• **Exercise description**
The first line of the entries below, the line containing "packet or acknowledges", and every line between them should be repeated exactly, and nothing else.

[Saved data entries]

------

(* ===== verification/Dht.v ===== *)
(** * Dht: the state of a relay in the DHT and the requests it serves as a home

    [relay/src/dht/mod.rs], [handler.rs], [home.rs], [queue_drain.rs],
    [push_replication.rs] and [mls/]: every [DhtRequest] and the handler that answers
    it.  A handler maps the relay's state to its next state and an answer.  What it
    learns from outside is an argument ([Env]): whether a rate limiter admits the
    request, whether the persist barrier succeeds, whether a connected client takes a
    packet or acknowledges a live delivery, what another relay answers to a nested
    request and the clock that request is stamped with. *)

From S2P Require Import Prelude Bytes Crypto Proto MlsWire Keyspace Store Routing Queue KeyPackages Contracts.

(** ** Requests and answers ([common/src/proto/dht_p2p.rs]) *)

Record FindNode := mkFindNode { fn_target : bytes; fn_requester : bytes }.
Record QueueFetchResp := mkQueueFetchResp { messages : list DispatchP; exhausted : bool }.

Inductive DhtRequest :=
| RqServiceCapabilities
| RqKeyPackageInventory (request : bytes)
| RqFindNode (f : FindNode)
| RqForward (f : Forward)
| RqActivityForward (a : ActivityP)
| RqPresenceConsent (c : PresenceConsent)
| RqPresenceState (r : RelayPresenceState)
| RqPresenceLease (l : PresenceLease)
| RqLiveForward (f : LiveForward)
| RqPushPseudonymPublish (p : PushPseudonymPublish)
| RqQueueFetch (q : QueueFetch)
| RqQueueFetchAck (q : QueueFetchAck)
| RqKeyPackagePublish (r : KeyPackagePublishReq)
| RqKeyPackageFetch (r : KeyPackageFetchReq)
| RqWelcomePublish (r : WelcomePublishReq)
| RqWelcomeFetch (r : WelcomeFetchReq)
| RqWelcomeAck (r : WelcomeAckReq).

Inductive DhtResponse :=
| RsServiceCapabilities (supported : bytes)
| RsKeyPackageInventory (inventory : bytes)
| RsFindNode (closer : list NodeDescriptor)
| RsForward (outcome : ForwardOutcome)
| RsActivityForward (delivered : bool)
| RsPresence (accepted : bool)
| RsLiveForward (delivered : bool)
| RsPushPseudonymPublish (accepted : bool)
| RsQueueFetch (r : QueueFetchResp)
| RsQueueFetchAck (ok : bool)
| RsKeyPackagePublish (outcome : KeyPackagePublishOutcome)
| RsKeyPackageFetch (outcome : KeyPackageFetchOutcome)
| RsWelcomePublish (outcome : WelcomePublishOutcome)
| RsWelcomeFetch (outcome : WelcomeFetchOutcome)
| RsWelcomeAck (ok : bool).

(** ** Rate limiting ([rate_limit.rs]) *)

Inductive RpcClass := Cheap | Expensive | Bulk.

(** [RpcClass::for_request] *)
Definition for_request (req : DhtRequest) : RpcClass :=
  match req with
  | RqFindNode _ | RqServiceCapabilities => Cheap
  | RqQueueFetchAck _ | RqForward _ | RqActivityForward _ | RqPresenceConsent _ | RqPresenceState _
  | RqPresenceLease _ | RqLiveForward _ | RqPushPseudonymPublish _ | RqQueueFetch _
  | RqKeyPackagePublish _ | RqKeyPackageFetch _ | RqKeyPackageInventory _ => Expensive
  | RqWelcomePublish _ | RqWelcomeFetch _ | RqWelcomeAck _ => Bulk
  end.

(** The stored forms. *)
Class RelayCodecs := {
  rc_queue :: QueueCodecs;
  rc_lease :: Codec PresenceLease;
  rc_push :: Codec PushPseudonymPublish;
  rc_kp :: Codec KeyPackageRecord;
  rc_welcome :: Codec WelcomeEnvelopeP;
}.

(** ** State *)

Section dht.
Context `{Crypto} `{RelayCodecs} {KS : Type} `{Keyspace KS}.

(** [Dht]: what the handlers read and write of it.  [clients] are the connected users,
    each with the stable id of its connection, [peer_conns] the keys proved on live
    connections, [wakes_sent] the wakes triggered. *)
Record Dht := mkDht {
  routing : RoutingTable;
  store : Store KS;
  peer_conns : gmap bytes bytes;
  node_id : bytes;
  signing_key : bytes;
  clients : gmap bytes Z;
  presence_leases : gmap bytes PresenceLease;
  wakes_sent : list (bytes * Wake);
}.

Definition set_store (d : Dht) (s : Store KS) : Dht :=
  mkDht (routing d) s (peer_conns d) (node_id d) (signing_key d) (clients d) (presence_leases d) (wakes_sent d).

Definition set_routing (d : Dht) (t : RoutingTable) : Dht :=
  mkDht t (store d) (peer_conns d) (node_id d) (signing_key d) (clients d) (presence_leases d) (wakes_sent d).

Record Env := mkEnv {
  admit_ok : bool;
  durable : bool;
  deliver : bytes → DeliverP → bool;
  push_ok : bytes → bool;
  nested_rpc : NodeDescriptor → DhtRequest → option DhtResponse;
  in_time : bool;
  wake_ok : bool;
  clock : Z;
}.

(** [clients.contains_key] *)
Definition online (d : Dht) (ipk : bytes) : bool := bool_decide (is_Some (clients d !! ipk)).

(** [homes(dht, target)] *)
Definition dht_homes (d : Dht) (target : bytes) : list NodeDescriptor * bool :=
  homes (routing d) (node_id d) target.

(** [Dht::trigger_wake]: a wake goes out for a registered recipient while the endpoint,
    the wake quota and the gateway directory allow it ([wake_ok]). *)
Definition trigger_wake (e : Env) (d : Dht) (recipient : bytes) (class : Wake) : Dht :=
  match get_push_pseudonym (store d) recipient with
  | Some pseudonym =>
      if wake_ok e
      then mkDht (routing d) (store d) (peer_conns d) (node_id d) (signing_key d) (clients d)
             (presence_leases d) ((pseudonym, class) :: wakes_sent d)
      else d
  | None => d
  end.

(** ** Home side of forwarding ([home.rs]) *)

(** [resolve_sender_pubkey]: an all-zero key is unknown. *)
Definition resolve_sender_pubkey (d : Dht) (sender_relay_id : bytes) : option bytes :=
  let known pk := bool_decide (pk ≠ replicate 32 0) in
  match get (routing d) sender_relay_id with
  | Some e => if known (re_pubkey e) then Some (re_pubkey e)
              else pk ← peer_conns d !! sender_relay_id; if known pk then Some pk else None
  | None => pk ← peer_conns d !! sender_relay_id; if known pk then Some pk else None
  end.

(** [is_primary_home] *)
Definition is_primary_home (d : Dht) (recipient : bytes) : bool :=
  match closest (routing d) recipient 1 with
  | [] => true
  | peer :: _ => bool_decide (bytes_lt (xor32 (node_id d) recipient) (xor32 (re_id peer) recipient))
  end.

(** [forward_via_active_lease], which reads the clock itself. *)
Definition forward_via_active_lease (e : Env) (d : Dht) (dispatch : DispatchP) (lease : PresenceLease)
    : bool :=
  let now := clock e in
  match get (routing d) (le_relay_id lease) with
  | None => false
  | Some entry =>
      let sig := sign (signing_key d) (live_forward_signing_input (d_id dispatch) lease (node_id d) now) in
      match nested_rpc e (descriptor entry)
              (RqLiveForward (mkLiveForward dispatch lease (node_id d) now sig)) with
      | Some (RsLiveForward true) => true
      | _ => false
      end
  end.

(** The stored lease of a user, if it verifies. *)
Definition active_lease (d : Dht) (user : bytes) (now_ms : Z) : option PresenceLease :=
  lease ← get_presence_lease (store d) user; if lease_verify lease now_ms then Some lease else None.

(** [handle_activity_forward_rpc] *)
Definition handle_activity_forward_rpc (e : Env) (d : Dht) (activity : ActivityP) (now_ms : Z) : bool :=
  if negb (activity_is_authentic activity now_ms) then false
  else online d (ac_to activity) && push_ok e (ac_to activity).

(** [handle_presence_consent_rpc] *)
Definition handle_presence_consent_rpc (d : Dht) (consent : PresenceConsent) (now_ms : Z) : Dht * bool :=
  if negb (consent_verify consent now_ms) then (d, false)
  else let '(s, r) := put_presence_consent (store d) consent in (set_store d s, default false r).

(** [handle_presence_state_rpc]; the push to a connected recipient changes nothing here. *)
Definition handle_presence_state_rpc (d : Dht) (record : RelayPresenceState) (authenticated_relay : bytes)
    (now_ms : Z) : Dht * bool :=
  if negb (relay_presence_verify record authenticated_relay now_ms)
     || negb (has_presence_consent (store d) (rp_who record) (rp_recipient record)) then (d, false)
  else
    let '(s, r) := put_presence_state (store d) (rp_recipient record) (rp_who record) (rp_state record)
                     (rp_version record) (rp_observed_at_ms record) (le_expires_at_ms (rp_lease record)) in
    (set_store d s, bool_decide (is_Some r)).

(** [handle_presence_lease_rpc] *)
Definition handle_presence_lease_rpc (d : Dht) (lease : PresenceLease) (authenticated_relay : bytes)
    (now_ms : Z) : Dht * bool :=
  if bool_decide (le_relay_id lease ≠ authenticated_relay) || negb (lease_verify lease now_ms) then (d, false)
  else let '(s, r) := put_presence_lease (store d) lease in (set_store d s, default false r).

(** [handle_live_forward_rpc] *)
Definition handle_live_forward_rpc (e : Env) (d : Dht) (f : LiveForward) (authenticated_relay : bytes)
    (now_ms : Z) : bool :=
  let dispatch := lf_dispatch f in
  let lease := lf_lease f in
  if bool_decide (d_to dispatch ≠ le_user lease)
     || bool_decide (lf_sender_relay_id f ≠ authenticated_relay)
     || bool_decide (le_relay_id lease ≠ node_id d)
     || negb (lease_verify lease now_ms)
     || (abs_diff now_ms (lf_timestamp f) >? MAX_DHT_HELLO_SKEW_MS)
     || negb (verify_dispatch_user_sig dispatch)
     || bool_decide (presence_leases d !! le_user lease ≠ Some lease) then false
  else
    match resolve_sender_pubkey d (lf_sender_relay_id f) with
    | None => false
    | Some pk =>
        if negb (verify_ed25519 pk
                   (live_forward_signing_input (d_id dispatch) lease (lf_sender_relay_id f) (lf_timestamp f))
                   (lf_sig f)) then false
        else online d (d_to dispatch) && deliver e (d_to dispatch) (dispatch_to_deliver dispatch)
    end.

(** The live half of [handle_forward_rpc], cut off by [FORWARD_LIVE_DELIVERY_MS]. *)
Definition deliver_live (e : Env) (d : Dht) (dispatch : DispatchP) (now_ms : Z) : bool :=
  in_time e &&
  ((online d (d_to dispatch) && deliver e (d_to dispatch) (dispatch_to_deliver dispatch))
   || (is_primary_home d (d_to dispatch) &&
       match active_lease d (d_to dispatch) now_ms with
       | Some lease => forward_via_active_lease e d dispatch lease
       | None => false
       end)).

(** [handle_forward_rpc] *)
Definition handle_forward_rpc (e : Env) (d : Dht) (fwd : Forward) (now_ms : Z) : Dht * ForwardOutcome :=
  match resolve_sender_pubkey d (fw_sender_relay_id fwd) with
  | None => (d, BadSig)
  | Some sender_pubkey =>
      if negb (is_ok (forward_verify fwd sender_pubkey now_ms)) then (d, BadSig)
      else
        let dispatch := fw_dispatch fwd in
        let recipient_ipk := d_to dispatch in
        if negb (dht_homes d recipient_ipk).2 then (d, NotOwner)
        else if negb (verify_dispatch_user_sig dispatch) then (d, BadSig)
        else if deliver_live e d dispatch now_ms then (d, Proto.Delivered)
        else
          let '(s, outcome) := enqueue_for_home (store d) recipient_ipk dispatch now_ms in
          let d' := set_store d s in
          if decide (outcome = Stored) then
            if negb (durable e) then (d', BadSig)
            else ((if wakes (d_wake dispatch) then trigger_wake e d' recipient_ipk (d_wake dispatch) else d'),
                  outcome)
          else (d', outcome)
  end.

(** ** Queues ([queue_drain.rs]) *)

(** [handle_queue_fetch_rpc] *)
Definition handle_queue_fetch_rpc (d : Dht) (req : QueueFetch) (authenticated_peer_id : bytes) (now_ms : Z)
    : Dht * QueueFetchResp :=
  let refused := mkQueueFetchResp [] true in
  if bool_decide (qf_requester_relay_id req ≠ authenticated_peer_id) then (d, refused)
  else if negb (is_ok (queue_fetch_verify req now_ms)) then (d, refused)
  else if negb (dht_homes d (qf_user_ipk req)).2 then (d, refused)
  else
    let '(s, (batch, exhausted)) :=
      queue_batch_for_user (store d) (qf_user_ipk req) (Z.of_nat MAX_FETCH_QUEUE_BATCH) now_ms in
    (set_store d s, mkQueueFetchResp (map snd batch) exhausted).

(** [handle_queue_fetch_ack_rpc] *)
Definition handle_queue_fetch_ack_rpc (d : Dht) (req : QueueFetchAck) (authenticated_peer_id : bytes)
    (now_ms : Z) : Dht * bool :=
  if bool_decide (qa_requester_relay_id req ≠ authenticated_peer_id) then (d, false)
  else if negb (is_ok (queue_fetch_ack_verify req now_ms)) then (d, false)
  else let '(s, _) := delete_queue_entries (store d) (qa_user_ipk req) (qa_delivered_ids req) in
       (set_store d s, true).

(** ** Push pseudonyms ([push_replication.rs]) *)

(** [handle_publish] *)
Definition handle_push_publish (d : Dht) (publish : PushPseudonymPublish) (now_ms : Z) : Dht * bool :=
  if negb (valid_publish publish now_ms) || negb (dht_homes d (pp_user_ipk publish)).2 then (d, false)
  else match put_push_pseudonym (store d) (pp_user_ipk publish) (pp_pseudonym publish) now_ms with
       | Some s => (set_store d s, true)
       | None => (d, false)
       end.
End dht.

------

• **Response to this exercise**
(* ===== verification/Dht.v ===== *)
(** * Dht: the state of a relay in the DHT and the requests it serves as a home

    [relay/src/dht/mod.rs], [handler.rs], [home.rs], [queue_drain.rs],
    [push_replication.rs] and [mls/]: every [DhtRequest] and the handler that answers
    it.  A handler maps the relay's state to its next state and an answer.  What it
    learns from outside is an argument ([Env]): whether a rate limiter admits the
    request, whether the persist barrier succeeds, whether a connected client takes a
    packet or acknowledges a live delivery, what another relay answers to a nested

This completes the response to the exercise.